▶ **PROBLEM**
State how many lines in the following entries contain the word "etrans". No other output.

Stored items
(* ===== verification/RateLimit.v ===== *)
(** * Rate limiting (internal/auth/ratelimit.go)

    The limiter counts requests per remote address in a map that a ticker
    empties.  The mutex makes [allow] and the ticker's reset atomic, so the
    limiter is a state machine whose steps are those two operations. *)
From S2P Require Import Prelude.

Record rateLimiter := mkRateLimiter {
  rl_tokens : gmap string Z;
  rl_max : Z;
  rl_interval : Z }.

Definition newRateLimiter (max interval : Z) : rateLimiter := mkRateLimiter ∅ max interval.

(** The bound on the number of tracked addresses. *)
Definition max_tracked : Z := 100000.

Definition allow (rl : rateLimiter) (key : string) : bool * rateLimiter :=
  if max_tracked <? Z.of_nat (size (rl_tokens rl)) then (false, rl)
  else
    let count := default 0 (rl_tokens rl !! key) in
    if rl_max rl <=? count then (false, rl)
    else (true, mkRateLimiter (<[key := count + 1]> (rl_tokens rl)) (rl_max rl) (rl_interval rl)).

(** What the ticker does each time it fires. *)
Definition cleanup (rl : rateLimiter) : rateLimiter :=
  mkRateLimiter ∅ (rl_max rl) (rl_interval rl).

(** The middleware answers 429 itself or calls the wrapped handler. *)
Definition RateLimitMiddleware {Req Resp} (tooMany : Resp) (next : Req -> Resp)
    (rl : rateLimiter) (remoteAddr : string) (r : Req) : Resp * rateLimiter :=
  let '(ok, rl') := allow rl remoteAddr in
  if ok then (next r, rl') else (tooMany, rl').

(** ** The limiter as a state machine *)
Inductive rl_event :=
| Request (key : string) (granted : bool)
| Tick.

Inductive rl_step : rateLimiter -> rl_event -> rateLimiter -> Prop :=
| step_request rl key ok rl' :
    allow rl key = (ok, rl') -> rl_step rl (Request key ok) rl'
| step_tick rl : rl_step rl Tick (cleanup rl).

Inductive rl_steps : rateLimiter -> list rl_event -> rateLimiter -> Prop :=
| steps_nil rl : rl_steps rl [] rl
| steps_cons rl e rl' es rl'' :
    rl_step rl e rl' -> rl_steps rl' es rl'' -> rl_steps rl (e :: es) rl''.

Fixpoint granted (key : string) (es : list rl_event) : Z :=
  match es with
  | [] => 0
  | Request k true :: es => (if bool_decide (k = key) then 1 else 0) + granted key es
  | _ :: es => granted key es
  end.

Fixpoint requested (key : string) (es : list rl_event) : Z :=
  match es with
  | [] => 0
  | Request k _ :: es => (if bool_decide (k = key) then 1 else 0) + requested key es
  | _ :: es => requested key es
  end.

(** The addresses that made a request. *)
Fixpoint keys_of (es : list rl_event) : gset string :=
  match es with
  | [] => ∅
  | Request k _ :: es => {[k]} ∪ keys_of es
  | _ :: es => keys_of es
  end.

Definition is_tick (e : rl_event) : bool := match e with Tick => true | _ => false end.
Definition one_window (es : list rl_event) : Prop := Forall (fun e => is_tick e = false) es.

(** ** Lemmas on one step *)
Definition count_of (rl : rateLimiter) (key : string) : Z := default 0 (rl_tokens rl !! key).

Lemma allow_max rl key ok rl' : allow rl key = (ok, rl') -> rl_max rl' = rl_max rl.
Proof. unfold allow. intros H. repeat split_guard; by simplify_eq. Qed.

Lemma allow_denied rl key rl' : allow rl key = (false, rl') -> rl' = rl.
Proof. unfold allow. intros H. repeat split_guard; by simplify_eq. Qed.

Lemma allow_granted rl key rl' :
  allow rl key = (true, rl') ->
  count_of rl key < rl_max rl /\ Z.of_nat (size (rl_tokens rl)) <= max_tracked /\
  rl_tokens rl' = <[key := count_of rl key + 1]> (rl_tokens rl).
Proof.
  unfold allow, count_of. intros H. repeat split_guard; simplify_eq. bool_facts. auto.
Qed.

Lemma count_insert rl rl' key key' :
  rl_tokens rl' = <[key := count_of rl key + 1]> (rl_tokens rl) ->
  count_of rl' key' = count_of rl key' + (if bool_decide (key = key') then 1 else 0).
Proof.
  intros E. unfold count_of in *. rewrite E. case_bool_decide as Hk.
  - subst. by rewrite lookup_insert_eq.
  - rewrite lookup_insert_ne by done. lia.
Qed.

Lemma size_insert_le (m : gmap string Z) k v : (size (<[k := v]> m) <= S (size m))%nat.
Proof.
  destruct (m !! k) eqn:E; [rewrite map_size_insert_Some by eauto; lia|].
  by rewrite map_size_insert_None.
Qed.

(** ** Reachable limiters *)
Definition rl_inv (rl : rateLimiter) : Prop :=
  Z.of_nat (size (rl_tokens rl)) <= max_tracked + 1 /\
  forall key c, rl_tokens rl !! key = Some c -> 1 <= c <= rl_max rl.

Lemma step_inv rl e rl' : rl_step rl e rl' -> rl_inv rl -> rl_inv rl' /\ rl_max rl' = rl_max rl.
Proof.
  intros [? key [] ? Ha|?] [Hs Hc]; [|by apply allow_denied in Ha as ->|].
  - pose proof (allow_max _ _ _ _ Ha) as Hm.
    apply allow_granted in Ha as (Hlt & Hsz & E). split; [|done]. split.
    + rewrite E. pose proof (size_insert_le (rl_tokens rl0) key (count_of rl0 key + 1)). lia.
    + intros k c. rewrite E, Hm. intros [[<- <-]|[_ Hk]]%lookup_insert_Some; [|by eapply Hc].
      unfold count_of in *. destruct (rl_tokens rl0 !! key) as [c'|] eqn:Hk; simpl in *; [|lia].
      specialize (Hc _ _ Hk). lia.
  - unfold cleanup, rl_inv; simpl. repeat split; rewrite ?map_size_empty; unfold max_tracked; try lia; by simplify_map_eq.
Qed.

(** Whatever the traffic and the ticks, the limiter's map never holds more than
    100001 addresses, and every counter it holds is between 1 and [max]. *)
Theorem rate_limiter_bounded max interval es rl :
  rl_steps (newRateLimiter max interval) es rl ->
  Z.of_nat (size (rl_tokens rl)) <= 100001 /\
  (forall key c, rl_tokens rl !! key = Some c -> 1 <= c <= max).
Proof.
  intros H.
  enough (forall rl0 es rl, rl_steps rl0 es rl -> rl_inv rl0 -> rl_inv rl /\ rl_max rl = rl_max rl0) as Hinv.
  { destruct (Hinv _ _ _ H) as [[Hs Hc] Hm].
    - split; simpl; [rewrite map_size_empty; unfold max_tracked; lia|by intros; simplify_map_eq].
    - simpl in Hm. rewrite Hm in Hc. unfold max_tracked in Hs. split; [lia|done]. }
  clear. induction 1 as [|rl e rl' es rl'' He _ IH]; [done|]. intros Hi.
  destruct (step_inv _ _ _ He Hi) as [Hi' Hm]. destruct (IH Hi') as [? E]. by rewrite E, Hm.
Qed.

(** ** Accounting within one window *)
Lemma requested_nonneg key es : 0 <= requested key es.
Proof. induction es as [|[k g|] es IH]; simpl; [lia| |done]. case_bool_decide; lia. Qed.

Lemma granted_nonneg key es : 0 <= granted key es.
Proof. induction es as [|[k []|] es IH]; simpl; try done. case_bool_decide; lia. Qed.

Lemma window_upper rl es rl' key :
  rl_steps rl es rl' -> one_window es -> count_of rl key <= rl_max rl ->
  granted key es + count_of rl key <= rl_max rl.
Proof.
  induction 1 as [|rl e rl1 es rl2 He _ IH]; intros Hw Hc; simpl; [lia|].
  apply Forall_cons in Hw as [Ht Hw]. destruct He as [rl k ok rl1 Ha|]; [|done].
  pose proof (allow_max _ _ _ _ Ha) as Hm. destruct ok.
  - apply allow_granted in Ha as (Hlt & _ & E).
    pose proof (count_insert _ _ _ key E) as Hci. rewrite Hm in IH. specialize (IH Hw).
    simpl. case_bool_decide; subst; lia.
  - apply allow_denied in Ha as ->. auto.
Qed.

Lemma allow_room rl key :
  Z.of_nat (size (rl_tokens rl)) <= max_tracked -> count_of rl key < rl_max rl ->
  (allow rl key).1 = true.
Proof.
  intros Hs Hc. unfold allow, count_of in *.
  destruct (max_tracked <? _) eqn:E; bool_facts; [lia|].
  destruct (rl_max rl <=? _) eqn:E2; bool_facts; [lia|done].
Qed.

Lemma allow_dom rl key ok rl' :
  allow rl key = (ok, rl') -> dom (rl_tokens rl') ⊆ {[key]} ∪ dom (rl_tokens rl).
Proof.
  destruct ok.
  - intros (_ & _ & ->)%allow_granted. rewrite dom_insert_L. done.
  - intros ->%allow_denied. set_solver.
Qed.

Lemma window_exact rl es rl' key :
  rl_steps rl es rl' -> one_window es -> count_of rl key <= rl_max rl ->
  Z.of_nat (size (dom (rl_tokens rl) ∪ keys_of es)) <= max_tracked ->
  granted key es = Z.min (requested key es) (rl_max rl - count_of rl key).
Proof.
  induction 1 as [|rl e rl1 es rl2 He _ IH]; intros Hw Hc Hs; simpl; [lia|].
  apply Forall_cons in Hw as [Ht Hw]. destruct He as [rl k ok rl1 Ha|]; [|done].
  simpl in Hs. pose proof (allow_max _ _ _ _ Ha) as Hm. rewrite Hm in IH.
  assert (Z.of_nat (size (dom (rl_tokens rl1) ∪ keys_of es)) <= max_tracked) as Hs1.
  { etrans; [|exact Hs]. apply inj_le, subseteq_size. pose proof (allow_dom _ _ _ _ Ha). set_solver. }
  assert (Z.of_nat (size (rl_tokens rl)) <= max_tracked) as Hs0.
  { etrans; [|exact Hs]. rewrite <- size_dom. apply inj_le, subseteq_size. set_solver. }
  pose proof (requested_nonneg key es). destruct ok.
  - pose proof Ha as (Hlt & _ & E)%allow_granted. pose proof (count_insert _ _ _ key E).
    case_bool_decide; subst; rewrite IH by (done || lia); lia.
  - assert (rl_max rl <= count_of rl k) as Hfull.
    { destruct (Z.lt_ge_cases (count_of rl k) (rl_max rl)) as [Hlt|]; [|done].
      pose proof (allow_room _ _ Hs0 Hlt) as Hr. by rewrite Ha in Hr. }
    apply allow_denied in Ha as ->. rewrite IH by done. case_bool_decide; subst; lia.
Qed.

(** In a window (the time between two ticks) an address is granted at most
    [max] requests; and while the window's traffic comes from at most 100000
    addresses, it is granted exactly the first [max] of the requests it makes. *)
Theorem rate_limit_window rl0 es rl key :
  0 <= rl_max rl0 -> rl_steps (cleanup rl0) es rl -> one_window es ->
  granted key es <= rl_max rl0 /\
  (Z.of_nat (size (keys_of es)) <= 100000 ->
   granted key es = Z.min (requested key es) (rl_max rl0)).
Proof.
  intros Hmax Hs Hw. assert (count_of (cleanup rl0) key = 0) as H0 by done.
  split.
  - pose proof (window_upper _ _ _ key Hs Hw). simpl in *. lia.
  - intros Hk. rewrite (window_exact _ _ _ key Hs Hw); simpl; rewrite ?H0; [lia|done|].
    by rewrite dom_empty_L, (left_id_L ∅ (∪)).
Qed.

(** C39. What the limiter guarantees.  Whatever the traffic and the ticks, its map never
    holds more than 100001 addresses, with counters between 1 and [max]; and in a
    window, from one tick to the next, an address is granted at most [max] requests,
    and exactly the first [max] it makes while the window's traffic comes from at
    most 100000 addresses. *)
Theorem rate_limiter_limits max interval es rl :
  0 <= max -> rl_steps (newRateLimiter max interval) es rl ->
  (Z.of_nat (size (rl_tokens rl)) <= 100001 /\ forall key c, rl_tokens rl !! key = Some c -> 1 <= c <= max) /\
  (forall window rl' key, rl_steps (cleanup rl) window rl' -> one_window window ->
     granted key window <= max /\
     (Z.of_nat (size (keys_of window)) <= 100000 -> granted key window = Z.min (requested key window) max)).
Proof.
  intros Hmax Hs. split; [by eapply rate_limiter_bounded|]. intros window rl' key Hw Hone.
  assert (rl_max rl = max) as Em.
  { clear Hw Hone. enough (forall rl0 es rl, rl_steps rl0 es rl -> rl_max rl = rl_max rl0) as He by by rewrite (He _ _ _ Hs).
    clear. induction 1 as [|rl e rl' es rl'' He _ IH]; [done|]. rewrite IH.
    destruct He as [? ? ? ? Ha|]; [by eapply allow_max|done]. }
  rewrite <- Em. eapply rate_limit_window; [by rewrite Em|exact Hw|done].
Qed.

(** Once the map is over its bound every request is refused, even from an
    address that has made none, until the next tick. *)
Lemma overflow_refuses rl key :
  max_tracked < Z.of_nat (size (rl_tokens rl)) -> allow rl key = (false, rl).
Proof. intros H. unfold allow. destruct (_ <? _) eqn:E; bool_facts; [done|lia]. Qed.

(** ** Witnesses *)
Definition rl_example : list rl_event :=
  [Request "a" true; Request "b" true; Request "a" true; Request "a" false].

Lemma rl_example_steps : exists rl, rl_steps (cleanup (newRateLimiter 2 60)) rl_example rl.
Proof.
  eexists. unfold rl_example.
  repeat (eapply steps_cons; [apply step_request; vm_compute; reflexivity|]). apply steps_nil.
Defined.

(** Two requests and a tick, then the window of [rl_example]. *)
Lemma rate_limiter_limits_witness :
  exists rl rl', rl_steps (newRateLimiter 2 60) [Request "a" true; Tick; Request "b" true] rl /\
  rl_steps (cleanup rl) rl_example rl' /\
  Z.of_nat (size (rl_tokens rl)) <= 100001 /\ granted "a" rl_example = 2.
Proof.
  assert (rl_steps (newRateLimiter 2 60) [Request "a" true; Tick; Request "b" true]
    (mkRateLimiter {["b" := 1]} 2 60)) as Hs.
  { eapply steps_cons; [apply step_request; vm_compute; reflexivity|].
    eapply steps_cons; [apply step_tick|].
    eapply steps_cons; [apply step_request; vm_compute; reflexivity|]. apply steps_nil. }
  destruct rl_example_steps as [rl' Hw].
  assert (Hone : one_window rl_example) by (repeat constructor).
  destruct (rate_limiter_limits 2 60 _ _ ltac:(lia) Hs) as [[Hb _] Hg].
  eexists _, rl'. split; [exact Hs|]. split; [exact Hw|]. split; [exact Hb|].
  refine (proj2 (Hg rl_example rl' "a" Hw Hone) _). vm_compute. discriminate.
Defined.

▶ **TASK RESULT**
2